Summary T‐cell receptor (TCR) stimulation is both central to homeostatic maintenance of CD4 +  CD25 + regulatory T cells (T reg cells) in vivo and a prerequisite for the initiation of suppression by T reg cells, both in vivo and in vitro . However, TCR‐independent stimulation of T reg cells, e.g. with superagonistic CD28‐specific monoclonal antibodies (CD28‐SA), not only expands these cells in vivo but, as we show here, also mediates large‐scale expansion of rat T reg cells in vitro. Interestingly, CD28‐SA stimulation plus interleukin (IL)‐2 was even superior to conventional costimulation plus IL‐2 in promoting T reg cell growth in vitro.
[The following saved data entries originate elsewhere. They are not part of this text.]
Lemma inserts_lookup {K A B} `{Countable K} (key : B -> K) (value : B -> A) rows output k :
  NoDup (map key rows) ->
  (forall x, x ∈ rows -> key x = k -> inserts key value output rows !! k = Some (value x)) /\
  ((forall x, x ∈ rows -> key x <> k) -> inserts key value output rows !! k = output !! k).
Proof.
  revert output. induction rows as [|y rows IH]; intros output Hn; simpl.
  { split; [|done]. intros x Hx. by apply not_elem_of_nil in Hx. }
  apply NoDup_cons in Hn as [Hy Hn]. destruct (IH (<[key y := value y]> output) Hn) as [IH1 IH2].
  split.
  - intros x [->|Hx]%elem_of_cons Hk; [|by apply IH1]. rewrite IH2; [by rewrite <- Hk, lookup_insert_eq|].
    intros z Hz Hzk. apply Hy. apply elem_of_map. exists z. split; [congruence|done].
  - intros Hne. rewrite IH2; [|set_solver]. rewrite lookup_insert_ne; [done|]. apply Hne. left.
Qed.

(** Rows that are exactly those of a map rebuild it. *)
Lemma inserts_rebuild {K A B} `{Countable K} (key : B -> K) (value : B -> A) rows (m : gmap K A) :
  NoDup (map key rows) -> (forall x, x ∈ rows -> m !! key x = Some (value x)) ->
  (forall k, is_Some (m !! k) -> exists x, x ∈ rows /\ key x = k) ->
  inserts key value ∅ rows = m.
Proof.
  intros Hn Hv Hk. apply map_eq. intros k.
  destruct (inserts_lookup key value rows ∅ k Hn) as [H1 H2].
  destruct (m !! k) as [v|] eqn:Hm.
  - destruct (Hk k) as (x & Hx & <-); [by rewrite Hm|]. rewrite (H1 x Hx eq_refl).
    rewrite Hv in Hm by done. congruence.
  - rewrite H2, lookup_empty; [done|]. intros x Hx <-. rewrite Hv in Hm by done. done.
Qed.

(** The values of a map in the order of its keys. *)
Lemma btree_values_perm {A} (m : gmap string A) : btree_values m ≡ₚ map snd (map_to_list m).
Proof. unfold btree_values, btree_to_list. by rewrite sort_by_perm. Qed.

Lemma elem_of_btree_values {A} (m : gmap string A) x : x ∈ btree_values m <-> exists k, m !! k = Some x.
Proof.
  rewrite btree_values_perm, elem_of_map. split.
  - intros ([k y] & -> & Hin%elem_of_map_to_list). by exists k.
  - intros [k Hk]. exists (k, x). split; [done|]. by apply elem_of_map_to_list.
Qed.
(* ===== verification/CompactSerde.v ===== *)
(** * JSON text with eight bits to a byte

    A second implementation of the [serde_json] interface for the witnesses: the code of a
    value packed into bytes, so that the bounds on stored payloads hold for it. *)

From S2P Require Import Prelude Externals JsonFacts Instances.

Fixpoint pos_bits (p : positive) : list bool :=
  match p with xH => [true] | xO q => false :: pos_bits q | xI q => true :: pos_bits q end.

Fixpoint bits_pos (l : list bool) : option positive :=
  match l with
  | [] => None
  | b :: l =>
    match bits_pos l with
    | Some q => Some (if b then xI q else xO q)
    | None => if b then Some xH else None
    end
  end.

Definition byte_bits (c : ascii) : list bool :=
  match c with Ascii b0 b1 b2 b3 b4 b5 b6 b7 => [b0; b1; b2; b3; b4; b5; b6; b7] end.

Fixpoint pack (l : list bool) : string :=
  match l with
  | [] => EmptyString
  | b0 :: b1 :: b2 :: b3 :: b4 :: b5 :: b6 :: b7 :: l' => String (Ascii b0 b1 b2 b3 b4 b5 b6 b7) (pack l')
  | _ => let bit n := nth n l false in
    String (Ascii (bit 0%nat) (bit 1%nat) (bit 2%nat) (bit 3%nat) (bit 4%nat) (bit 5%nat) (bit 6%nat)
      (bit 7%nat)) EmptyString
  end.

Fixpoint unpack (s : string) : list bool :=
  match s with EmptyString => [] | String c s' => byte_bits c ++ unpack s' end.

Lemma bits_pos_padded p n : bits_pos (pos_bits p ++ replicate n false) = Some p.
Proof.
  induction p as [p IH|p IH|]; simpl; [by rewrite IH..|].
  assert (bits_pos (replicate n false) = None) as ->; [|done].
  induction n as [|n IH]; simpl; [done|]. by rewrite IH.
Qed.

Lemma unpack_pack l : exists n, unpack (pack l) = l ++ replicate n false.
Proof.
  assert (H : forall k l, (length l <= k)%nat -> exists n, unpack (pack l) = l ++ replicate n false).
  { induction k as [|k IH]; intros m Hm; [destruct m; [by exists 0%nat|simpl in Hm; lia]|].
    destruct m as [|b0 [|b1 [|b2 [|b3 [|b4 [|b5 [|b6 [|b7 m]]]]]]]]; simpl in Hm.
    9: { destruct (IH m) as [n Hn]; [lia|]. exists n. simpl. by rewrite Hn. }
    - by exists 0%nat.
    - by exists 7%nat.
    - by exists 6%nat.
    - by exists 5%nat.
    - by exists 4%nat.
    - by exists 3%nat.
    - by exists 2%nat.
    - by exists 1%nat. }
  by apply (H (length l)).
Qed.

Definition compact_serde : SerdeLib := {|
  json_to_string v := pack (pos_bits (encode (plain_tree v)));
  json_from_str s := p ← bits_pos (unpack s); plain_untree <$> decode p
|}.

Lemma compact_serde_laws : SerdeLaws compact_serde.
Proof.
  split. intros v Hv. exists v. split; [|by apply json_equiv_refl]. simpl.
  destruct (unpack_pack (pos_bits (encode (plain_tree v)))) as [n ->]. rewrite bits_pos_padded. simpl.
  rewrite decode_encode. simpl. by rewrite plain_untree_tree.
Qed.
(* ===== verification/WorkerSignals.v ===== *)
(** * Signals to running work

    [crates/erabi-jobs/src/cancellation.rs] and [storage_pressure.rs]: the controllers that
    tell the handler of a running job that it should stop.  A token is a shared flag: the
    store of all tokens is a list, a token its index, so that a controller and a handler
    hold the same flag.

    Each critical section under a controller's mutex is one step, and so is each signal
    sent after the mutex was released: [in_flight] holds the tokens that a thread has
    read out of the controller and not yet signalled.  The critical sections do not
    panic, so a mutex is never poisoned.

    The wake-up of a waiting handler is tokio's [Notify], an interface whose laws are its
    documentation. *)

From S2P Require Import Prelude Externals Base Instances JobQueue.

(** ** Cancellation *)

Record CancellationController := {
  requested : gset string;
  active : gmap string nat;
  shutdown_requested : bool;
  flags : list bool;
  in_flight : gset nat
}.

Definition eta_controller (c : CancellationController) : CancellationController :=
  {| requested := requested c; active := active c; shutdown_requested := shutdown_requested c;
     flags := flags c; in_flight := in_flight c |}.

#[export] Instance set_requested : Setter requested.
Proof. setter_of eta_controller requested. Defined.
#[export] Instance set_active : Setter active.
Proof. setter_of eta_controller active. Defined.
#[export] Instance set_shutdown : Setter shutdown_requested.
Proof. setter_of eta_controller shutdown_requested. Defined.
#[export] Instance set_flags : Setter flags.
Proof. setter_of eta_controller flags. Defined.
#[export] Instance set_in_flight : Setter in_flight.
Proof. setter_of eta_controller in_flight. Defined.

(** [CancellationController::default]. *)
Definition controller_new : CancellationController :=
  {| requested := ∅; active := ∅; shutdown_requested := false; flags := []; in_flight := ∅ |}.

Definition is_cancelled (t : nat) (c : CancellationController) : bool := default false (flags c !! t).

(** [CancellationToken::cancel]: the swap of the flag. *)
Definition cancel_token (t : nat) (c : CancellationController) : CancellationController :=
  c <| flags ::= insert t true |> <| in_flight ::= (fun l => l ∖ {[t]}) |>.

Definition register (job : string) (c : CancellationController) : nat * CancellationController :=
  let cancel_now := shutdown_requested c || bool_decide (job ∈ requested c) in
  let t := length (flags c) in
  (t, c <| flags ::= (fun l => l ++ [cancel_now]) |> <| active ::= insert job t |>).

(** The critical sections of [request] and [cancel_all]. *)
Definition request_locked (job : string) (c : CancellationController) : CancellationController :=
  let c := c <| requested ::= union {[job]} |> in
  match active c !! job with
  | Some t => c <| in_flight ::= union {[t]} |>
  | None => c
  end.

Definition active_tokens (c : CancellationController) : gset nat :=
  list_to_set (map snd (map_to_list (active c))).

Definition cancel_all_locked (c : CancellationController) : CancellationController :=
  c <| shutdown_requested := true |> <| in_flight ::= union (active_tokens c) |>.

(** A thread that runs them alone: the tokens it read are signalled before it returns. *)
Definition deliver (tokens : gset nat) (c : CancellationController) : CancellationController :=
  set_fold cancel_token c tokens.
Definition request (job : string) (c : CancellationController) : CancellationController :=
  match active c !! job with
  | Some t => cancel_token t (request_locked job c)
  | None => request_locked job c
  end.
Definition cancel_all (c : CancellationController) : CancellationController :=
  deliver (active_tokens c) (cancel_all_locked c).

Definition release (job : string) (terminal_boundary : bool) (c : CancellationController)
    : CancellationController :=
  let c := c <| active ::= delete job |> in
  if terminal_boundary then c <| requested ::= (fun l => l ∖ {[job]}) |> else c.

Definition retire_after_terminal_boundary (job : string) (c : CancellationController)
    : CancellationController :=
  c <| requested ::= (fun l => l ∖ {[job]}) |>.

(** Any thread's next step. *)
Inductive controller_step : CancellationController -> CancellationController -> Prop :=
| step_register job c : controller_step c (register job c).2
| step_request job c : controller_step c (request_locked job c)
| step_cancel_all c : controller_step c (cancel_all_locked c)
| step_deliver t c : t ∈ in_flight c -> controller_step c (cancel_token t c)
(** the worker cancels the token of work whose lease it lost *)
| step_cancel t c : is_Some (flags c !! t) -> controller_step c (cancel_token t c)
| step_release job terminal c : controller_step c (release job terminal c)
| step_retire job c : controller_step c (retire_after_terminal_boundary job c).

(** ** Storage pressure *)

Definition DEFAULT_WARNING_FREE_BYTES : Z := 10 * 1024 * 1024 * 1024.
Definition DEFAULT_CRITICAL_FREE_BYTES : Z := 1024 * 1024 * 1024.

Inductive StoragePressureLevel := PressureHealthy | PressureWarning | PressureCritical | PressureUnavailable.

#[export] Instance pressure_level_eq_dec : EqDecision StoragePressureLevel.
Proof. solve_decision. Defined.

Record StoragePressurePolicy := { warning_free_bytes : Z; critical_free_bytes : Z }.

Definition default_pressure_policy : StoragePressurePolicy :=
  {| warning_free_bytes := DEFAULT_WARNING_FREE_BYTES;
     critical_free_bytes := DEFAULT_CRITICAL_FREE_BYTES |}.

Inductive StoragePressurePolicyError := InvalidThresholdOrdering.

Definition pressure_policy_new (warning critical : Z)
    : result StoragePressurePolicyError StoragePressurePolicy :=
  if warning <=? critical then Err InvalidThresholdOrdering
  else Ok {| warning_free_bytes := warning; critical_free_bytes := critical |}.

Record StoragePressureState := {
  level : StoragePressureLevel;
  free_bytes : option Z;
  warning_threshold : Z;
  critical_threshold : Z
}.

Definition classify_free_bytes (p : StoragePressurePolicy) (free : Z) : StoragePressureState :=
  {| level := if free <=? critical_free_bytes p then PressureCritical
              else if free <=? warning_free_bytes p then PressureWarning else PressureHealthy;
     free_bytes := Some free; warning_threshold := warning_free_bytes p;
     critical_threshold := critical_free_bytes p |}.

Definition pressure_unavailable (p : StoragePressurePolicy) : StoragePressureState :=
  {| level := PressureUnavailable; free_bytes := None; warning_threshold := warning_free_bytes p;
     critical_threshold := critical_free_bytes p |}.

Definition allows_artifact_heavy (s : StoragePressureState) : bool :=
  match level s with PressureCritical | PressureUnavailable => false | _ => true end.

Record StoragePressureController := {
  pressure_policy : StoragePressurePolicy;
  pressure_state : StoragePressureState;
  active_heavy : gmap string nat;
  signals : list bool;
  signals_in_flight : gset nat;
  (** threads between the publication of a critical state and their reading of the active work *)
  publishing : nat;
  (** tokens inserted whose registration has not read the state yet *)
  registering : gset nat
}.

Definition eta_pressure (c : StoragePressureController) : StoragePressureController :=
  {| pressure_policy := pressure_policy c; pressure_state := pressure_state c;
     active_heavy := active_heavy c; signals := signals c; signals_in_flight := signals_in_flight c;
     publishing := publishing c; registering := registering c |}.

#[export] Instance set_pressure_state : Setter pressure_state.
Proof. setter_of eta_pressure pressure_state. Defined.
#[export] Instance set_active_heavy : Setter active_heavy.
Proof. setter_of eta_pressure active_heavy. Defined.
#[export] Instance set_signals : Setter signals.
Proof. setter_of eta_pressure signals. Defined.
#[export] Instance set_signals_in_flight : Setter signals_in_flight.
Proof. setter_of eta_pressure signals_in_flight. Defined.
#[export] Instance set_publishing : Setter publishing.
Proof. setter_of eta_pressure publishing. Defined.
#[export] Instance set_registering : Setter registering.
Proof. setter_of eta_pressure registering. Defined.

Definition pressure_new (p : StoragePressurePolicy) : StoragePressureController :=
  {| pressure_policy := p; pressure_state := pressure_unavailable p; active_heavy := ∅;
     signals := []; signals_in_flight := ∅; publishing := 0; registering := ∅ |}.

Definition is_signalled (t : nat) (c : StoragePressureController) : bool := default false (signals c !! t).

Definition signal_token (t : nat) (c : StoragePressureController) : StoragePressureController :=
  c <| signals ::= insert t true |> <| signals_in_flight ::= (fun l => l ∖ {[t]}) |>.

(** [update]: the write of the state, then the reading of the active work. *)
Definition publish_state (next : StoragePressureState) (c : StoragePressureController)
    : StoragePressureController :=
  let c := c <| pressure_state := next |> in
  if bool_decide (level next = PressureCritical) then c <| publishing ::= S |> else c.

Definition heavy_tokens (c : StoragePressureController) : gset nat :=
  list_to_set (map snd (map_to_list (active_heavy c))).

Definition read_active (c : StoragePressureController) : StoragePressureController :=
  c <| signals_in_flight ::= union (heavy_tokens c) |> <| publishing ::= pred |>.

(** [register]: the insertion, then the check of the state again. *)
Definition insert_token (job : string) (class : JobStorageClass) (c : StoragePressureController)
    : nat * StoragePressureController :=
  let t := length (signals c) in
  let c := c <| signals ::= (fun l => l ++ [false]) |> in
  match class with
  | ArtifactHeavy => (t, c <| active_heavy ::= insert job t |> <| registering ::= union {[t]} |>)
  | StorageLight => (t, c)
  end.

Definition recheck_token (t : nat) (c : StoragePressureController) : StoragePressureController :=
  let c := c <| registering ::= (fun l => l ∖ {[t]}) |> in
  if bool_decide (level (pressure_state c) = PressureCritical) then signal_token t c else c.

Definition release_heavy (job : string) (c : StoragePressureController) : StoragePressureController :=
  c <| active_heavy ::= delete job |>.

(** [StoragePressureMonitor::refresh] publishes what the probe observed. *)
Definition observe (p : StoragePressurePolicy) (probed : option Z) : StoragePressureState :=
  match probed with Some free => classify_free_bytes p free | None => pressure_unavailable p end.

(** A thread that runs alone. *)
Definition update (next : StoragePressureState) (c : StoragePressureController)
    : StoragePressureController :=
  let c := publish_state next c in
  if bool_decide (level next = PressureCritical)
  then set_fold signal_token (read_active c) (heavy_tokens c) else c.
Definition refresh (probed : option Z) (c : StoragePressureController)
    : StoragePressureState * StoragePressureController :=
  let state := observe (pressure_policy c) probed in
  (state, update state c).
Definition register_pressure (job : string) (class : JobStorageClass) (c : StoragePressureController)
    : nat * StoragePressureController :=
  let '(t, c) := insert_token job class c in
  (t, match class with ArtifactHeavy => recheck_token t c | StorageLight => c end).

Inductive pressure_step : StoragePressureController -> StoragePressureController -> Prop :=
| step_publish next c : pressure_step c (publish_state next c)
| step_read_active c : (0 < publishing c)%nat -> pressure_step c (read_active c)
| step_signal t c : t ∈ signals_in_flight c -> pressure_step c (signal_token t c)
| step_insert job class c : pressure_step c (insert_token job class c).2
| step_recheck t c : t ∈ registering c -> pressure_step c (recheck_token t c)
| step_release_heavy job c : pressure_step c (release_heavy job c).

(** ** Waiting for a signal *)

(** [tokio::sync::Notify]: creating a [Notified] future, [notify_waiters], and whether a
    future would complete when polled. *)
Class NotifyLib := {
  notify : Type;
  notified_future : Type;
  notify_new : notify;
  notified : notify -> notified_future * notify;
  notify_waiters : notify -> notify;
  is_ready : notified_future -> notify -> bool
}.

Inductive notify_step `{NotifyLib} : notify -> notify -> Prop :=
| notify_created n : notify_step n (notified n).2
| notify_woken n : notify_step n (notify_waiters n).

Inductive created_step `{NotifyLib} : notify -> notify -> Prop :=
| only_created n : created_step n (notified n).2.

(** A future receives every [notify_waiters] that follows its creation, polled or not; one
    that came before leaves it nothing. *)
Class NotifyLaws (N : NotifyLib) : Prop := {
  notified_woken : forall n n1 n2,
    rtc notify_step (notified n).2 n1 -> rtc notify_step (notify_waiters n1) n2 ->
    is_ready (notified n).1 n2 = true;
  notified_alone : forall n n1,
    rtc created_step (notified n).2 n1 -> is_ready (notified n).1 n1 = false
}.

Section waiting.
Context `{N : NotifyLib}.

(** [CancellationToken::cancelled] reads the flag and then creates its future;
    [StoragePressureToken::signalled] creates and enables its future first. *)
Inductive wait_point :=
| WaitStart | CancelChecked | SignalEnabled (f : notified_future)
| Awaiting (f : notified_future) | WaitDone.

(** A token, the thread that has set its flag and not yet called [notify_waiters], and one
    waiting handler. *)
Record WaitState := {
  flag : bool;
  notifying : bool;
  notify_state : notify;
  waiter : wait_point
}.

Definition wait_new : WaitState :=
  {| flag := false; notifying := false; notify_state := notify_new; waiter := WaitStart |}.

Definition at_point (p : wait_point) (s : WaitState) : WaitState :=
  {| flag := flag s; notifying := notifying s; notify_state := notify_state s; waiter := p |}.
Definition with_notify (n : notify) (s : WaitState) : WaitState :=
  {| flag := flag s; notifying := notifying s; notify_state := n; waiter := waiter s |}.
Despite their highly activated phenotype suppression by T reg cells expanded in the absence of TCR stimulation remained fully dependent on TCR‐triggering for initiation and cell contact was required to exert suppression. With regard to the regulation of suppression by CD28 stimulation we observed that neither the presence of a conventional anti‐CD28 monoclonal antibody nor a CD28‐SA generally rendered conventional T cells resistant to suppression by preactivated T reg cells. Taken together, we provide a novel protocol for long‐term propagation of T reg cells in vitro and our data are the first to reveal a difference in the signals required for activation and expansion of T reg cells and those, involving the TCR, necessary for the initiation of suppression.